Welcome to a new series of posts. This will be about fictional characters who seem to exhibit autistic traits. I believe fictional depictions of autism can help us understand it. I think a great place to start would be with the example of Sheldon Cooper of Big Bang Theory, played by Jim Parsons.
“But wait”, you say, “Chuck Lorre, the creator of Big Bang Theory said that he didn’t intend for Sheldon to have autistic traits.” Personally, I think part of the reason he said that was probably because he didn’t want trouble. Regardless, Jim Parsons actually said he based his portrayal on a memoir by John Elder Robinson called Look Me in the Eye, about his experiences as an aspie.

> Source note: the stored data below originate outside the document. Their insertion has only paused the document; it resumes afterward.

(** The Java-visible effects of a hook that is refused. *)
Definition refusal_effects (sdk_int : Z) (GetShorty : Z → string) (source_name_empty : bool) (BuildDex : DexRequest → Z * Z * Z * Z)
    (has_native_field : bool) (q : TargetInfo) (obj : Z) (cb : Callback) (generated : option Z) v (effects : list Effect) : Prop :=
  (* refused before a class is asked for *)
  ((∀ pack, ¬ accepted v q cb pack) → effects = []) ∧
  ∀ pack cls field hook bm, accepted v q cb pack →
    let r := dex_request c GetShorty v q cb pack in
    BuildDex r = (cls, field, hook, bm) →
    let native_registered :=
      match cb with
      | NativeCallback callback =>
          if (cls =? 0) || dex_is_fast_native r then []
          else RegisterNatives cls (dex_callback_name r) callback ::
               if source_name_empty then [HideNativeMethod cls (dex_callback_name r)] else []
      | JavaCallback _ _ _ _ _ _ => []
      end in
    (* the class is not complete *)
    (cls = 0 ∨ field = 0 ∨ hook = 0 ∨ bm = 0 → effects = native_registered) ∧
    (* the class is complete, but there is no stub *)
    (cls ≠ 0 → field ≠ 0 → hook ≠ 0 → bm ≠ 0 → generated = None ∧
       effects = native_registered ++
         (if dex_is_fast_native r && has_native_field
          then [SetNativeHookerData cls (hooker_data r q cb field)] else []) ++
         [SetAccessible bm] ++
         (if 23 <=? sdk_int then [CopyReflectedFields bm (target_id q)] else []) ++
         [SetHookerField cls field obj]).

End spec.

(** ** A concrete run *)

(** Method 0x100 of the class at 0x10 and its native code, hooked by a Java
    callback; the generated class has the hook method 0x300 and backup 0x200. *)
Definition sample_methods : Methods := λ p,
  if p =? 0x100 then mkMethod kAccPublic 0x7000 0x5000 0 0x10 else mkMethod kAccPublic 0 0x6000 0 0x20.

Definition sample_target : TargetInfo := {|
  target_executable := true; target_method := 0x100; target_id := 0x100; target_name := "f";
  declaring_is_proxy := Some false; declaring_and_proxy_known := true; proxy_assignable := false;
  reflected_shorty := "VL" |}.

Definition sample_callback : Callback := JavaCallback true "LL" "callback" "Hooker" true 0x66.
Definition sample_dex (q : DexRequest) : Z * Z * Z * Z := (0x30, 0x31, 0x300, 0x32).

Definition sample_vm : Vm := initial_vm sample_methods (λ _, 0) [0x100].

Definition sample_run := HookMethod kArm64 arm64_config None id 34 (λ _, "VL"%string) true sample_dex
  (λ _, 0x200) false sample_target 0x40 sample_callback (Some 0x9000) sample_vm.

Definition sample_hooked : Vm := sample_run.2.

Lemma no_intrinsic : intrinsic_frame None.
Proof. done. Qed.

Lemma no_interpreter : interpreter_frame None.
Proof. done. Qed.

Lemma arm64_supported : kArm64 ∈ supported.
Proof. repeat constructor. Qed.

Lemma sample_inv : api_inv kArm64 id sample_vm.
Proof. apply initial_api_inv. Qed.

Lemma sample_generated : generated_methods kArm64 sample_vm 0x100 0x300 0x200.
Proof. by split. Qed.

Lemma sample_fresh : stub_fresh kArm64 sample_vm 0x9000.
Proof. split_and!; [done|done|]. by intros b Hb%elem_of_nil. Qed.

Lemma sample_dex_ok : dex_ok kArm64 sample_dex (λ _, 0x200) sample_vm sample_target.
Proof. intros r ? ? ? ? [= <- <- <- <-] _ _ _ _. apply sample_generated. Qed.

Lemma sample_hooked_inv : api_inv kArm64 id sample_hooked.
Proof.
  pose proof (api_inv_HookMethod kArm64 arm64_config None id no_intrinsic arm64_supported 34 (λ _, "VL"%string)
    true sample_dex (λ _, 0x200) false sample_vm sample_target sample_callback 0x40 (Some 0x9000)
    sample_inv sample_fresh sample_dex_ok) as H.
  unfold sample_hooked, sample_run. by destruct (HookMethod _ _ _ _ _ _ _ _ _ _ _ _ _ _ _) as [[]], H.
Qed.

Definition sample_record : HookRecord := mkHookRecord 0x300 0x200 0x9001 0x32 true.

Lemma sample_recorded : hooked_methods_ (registry sample_hooked) !! 0x100 = Some sample_record.
Proof. by vm_compute. Qed.

Lemma sample_accepted : accepted sample_vm sample_target sample_callback true.
Proof. by vm_compute. Qed.

Example HookMethod_installs_witness :
  is_Some (sample_run.1.1) ∧ trampoline_target kArm64 (code sample_hooked) 0x9000 = 0x300 ∧
  same_code (methods sample_hooked 0x200) (methods sample_vm 0x100).
Proof.
  pose proof (HookMethod_installs kArm64 arm64_config None id no_intrinsic arm64_supported 34
    (λ _, "VL"%string) true sample_dex (λ _, 0x200) false sample_vm sample_target sample_callback true
    0x40 0x9000 0x30 0x31 0x300 0x32 sample_inv sample_accepted eq_refl ltac:(done) ltac:(done)
    ltac:(done) ltac:(done) sample_generated sample_fresh) as H.
  split_and!; [by eexists| |].
  - by vm_compute.
  - unfold sample_hooked, sample_run.
    destruct (HookMethod _ _ _ _ _ _ _ _ _ _ _ _ _ _ _) as [[o e] v'].
    destruct H as (_ & _ & _ & _ & H & _). exact H.
Defined.

Example unhook_undoes_hook_witness :
  let v1 := (DoHook kArm64 arm64_config None (Some 0x9000) 0x100 0x300 0x200 sample_vm).2 in
  same_code (methods (DoUnHook 0x100 0x200 v1).2 0x100) (methods sample_vm 0x100).
Proof.
  intros v1.
  pose proof (unhook_undoes_hook kArm64 arm64_config None no_intrinsic 0x9000 0x100 0x300 0x200 sample_vm
    ltac:(done)) as H.
  exact (proj1 (proj2 H)).
Defined.

Example SetHookEnabled_spec_witness :
  let v' := (SetHookEnabled kArm64 arm64_config true 0x100 false sample_hooked).2 in
  trampoline_target kArm64 (code v') (entry_of v' 0x100) = 0x300.
Proof.
  pose proof (SetHookEnabled_spec kArm64 arm64_config id arm64_supported sample_hooked 0x100 false
    sample_record sample_hooked_inv sample_recorded) as H.
  cbn zeta. destruct (SetHookEnabled _ _ _ _ _ _) as [r v'].
  destruct H as (_ & _ & _ & H & _). by apply H.
Defined.

Example UnHook_spec_witness :
  let v' := (UnHook id true 0x100 0x100 sample_hooked).2 in
  Records.IsHooked (registry v') 0x100 = 0 ∧
  same_code (methods v' 0x100) (methods sample_hooked 0x200).
Proof.
  pose proof (UnHook_spec kArm64 id arm64_supported sample_hooked 0x100 0x100 sample_record
    sample_hooked_inv sample_recorded) as H.
  cbn zeta. destruct (UnHook _ _ _ _ _) as [r v']. destruct H as (_ & H1 & _ & H2 & _). by split.
Defined.

(** A native callback whose class is generated without its hooker field. *)
Definition incomplete_dex (_ : DexRequest) : Z * Z * Z * Z := (0x30, 0, 0x300, 0x44).

Lemma incomplete_dex_ok : dex_ok kArm64 incomplete_dex (λ _, 0x200) sample_vm sample_target.
Proof. intros r cls field hook bm [= <- <- <- <-] _ H. done. Qed.


(** The run of hooking the method and then disabling the hook. *)
Example api_reachable_hooks_witness :
  let v := (SetHookEnabled kArm64 arm64_config true 0x100 false sample_hooked).2 in
  registry_ok (registry v).
Proof.
  intros v.
  apply (api_reachable_hooks kArm64 arm64_config None id no_intrinsic arm64_supported 0 None no_interpreter
    sample_methods (λ _, 0) [0x100] v).
  eapply rtc_l; [|eapply rtc_once].
  - eapply (step_hook _ _ _ _ _ _ sample_vm sample_hooked 34 (λ _, "VL"%string) true sample_dex
      (λ _, 0x200) false sample_target 0x40 sample_callback (Some 0x9000) sample_run.1.1
      sample_run.1.2); [apply sample_fresh|apply sample_dex_ok|].
    change (sample_run = (sample_run.1.1, sample_run.1.2, sample_run.2)). by destruct sample_run as [[]].
  - by eapply step_set_enabled.
Defined.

I act like Sheldon more than I care to admit. I am obsessed with routine. In some ways, it helps because I get ready for work on time. But if something happens to change that routine, I can get angry. So does Sheldon. One of the funniest examples I can give is in an episode where Penny is sleeping over at Sheldon and Leonard’s apartment, which means when he gets up the next morning, he can’t watch Doctor Who. Later in the episode, Penny does wake up and only fifteen minutes are left and Sheldon quips “…at this point, it’s Doctor Why Bother?”
Sheldon also seems to lack empathy. When his girlfriend Amy receives a commendation on a project, he seems unaware that he should be happy for her, so she gets upset with him. I have trouble reading emotions as well. This is actually an unfair stereotype of autistic people. Contrary to appearance, we autistic people can read emotions, it’s just more difficult for us.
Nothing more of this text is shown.